In one of my sporadic blogscursions, I happened to stop by The Rest Is Noise, the web presence of New Yorker critic Alex Ross. Recounting a road trip through the South, Ross mentions that he listened to the most recent Wilco album three times while driving through Kentucky. I recently picked that record up, and, like Ross, I found its simplicity and transparency surprising. Critical response to the album, entitled Sky Blue Sky, has been mixed; for our purposes, however, all you need to know is that Wilco’s previous efforts have articulated a trend toward noise, experimentation, and abstraction—and that the new release represents either a welcome clarification or a huge step backwards. Personally, I’m in the latter camp.
I’m curious, however, about how Sky Blue Sky might have been received if it had been written and recorded by another band. It’s likely that the peanut gallery would have appreciated a collection of solid, nostalgic, FM-friendly guitar-driven tunes by an unknown band more than a bowl of reactionary country-rock soup by a once-proud indie blue chip. On the other hand, I think it’s also possible that Sky Blue Sky is so likable because we’re on guard as soon as we hear it: Its simplicity seems too simple, and it must be concealing something, something maybe even weirder than the band’s earlier albums, in whose context we have to evaluate this new one. What is it about Sky Blue Sky, in other words, that continues the Wilco project? How does this new clause fit into the Wilco mission statement? The infuriating thing, of course, is that it might not.

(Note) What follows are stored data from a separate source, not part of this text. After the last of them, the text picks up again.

(* ===== verification/Acks.v ===== *)
(** * Incoming acks: proofs about [process_ack] and the loss estimate

    What one acked packet does to the endpoint of [endpoint.rs] and the
    dispatcher of [dispatcher.rs], and that the sampling of the packet loss
    terminates. *)

From S2P Require Import Prelude Floats Types SequenceBuffer Cursor BufferPool AckHeader Message Packets Reassembler Channel Dispatcher Endpoint Compose.

(** ** The record of fragmented messages *)

(** Every message remembered can be inserted again without moving the window:
    no ack of a fragment can fail. *)
Record frag_safe (m : SequenceBuffer FragAckStatus) : Prop := {
  fs_wf : SeqBufFacts.wf m;
  fs_in : forall p st, u16 p -> SeqBufFacts.find m p = Some st ->
    SeqBufFacts.too_old m p = false /\ sequence_greater_than p (sequence m) = false;
}.

(** The window is where it was, and no key is new. *)
Record keys_shrink {T} (m m' : SequenceBuffer T) : Prop := {
  ks_sequence : sequence m' = sequence m;
  ks_len : SeqBuf.len m' = SeqBuf.len m;
  ks_keys : forall j, is_Some (SeqBufFacts.find m' j) -> is_Some (SeqBufFacts.find m j);
}.

Lemma keys_shrink_refl {T} (m : SequenceBuffer T) : keys_shrink m m.
Proof. by split. Qed.

Lemma keys_shrink_trans {T} (a b c : SequenceBuffer T) : keys_shrink a b -> keys_shrink b c -> keys_shrink a c.
Proof. intros [] []. split; [congruence..|auto]. Qed.

Lemma frag_safe_weaken m m' : frag_safe m -> SeqBufFacts.wf m' -> keys_shrink m m' -> frag_safe m'.
Proof.
  intros [Hwf Hin] Hwf' [Hs Hl Hf]. split; [done|]. intros p st Hp Hst.
  destruct (Hf p) as [st0 Hst0]; [eauto|]. unfold SeqBufFacts.too_old. rewrite Hs, Hl. by eapply Hin.
Qed.

(** The fragments of message [p] that are still to be acked, while some are;
    what an ack of the fragment [id] leaves of them, and whether it was the
    last. *)
Definition waiting (m : SequenceBuffer FragAckStatus) (p : MessageId) : option (list MessageId) :=
  match SeqBufFacts.find m p with Some (Partial rem) => Some rem | _ => None end.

This phenomenon is not unique to pop music. When I first heard Boulez’s Sur Incises, I wondered where the fire went: The piece is beautiful, no question, but it doesn’t move like his old ones used to. It doesn’t seem to have the same tension against the possible that makes Le Marteau and Éclat. But is it possible that Sur Incises is a clarification of something that Le Marteau had wanted to become, but wasn’t ready to be yet, and we just haven’t learned to listen to it correctly? Is Sky Blue Sky an experimental record that happens to sound just like a traditional one, as if the collected scaffolding and masking tape that gave Wilco’s back catalogue its interesting shape have been cleared away to reveal something that’s both the same and different, and is the burden of understanding it on us?
I doubt it. But I could be convinced.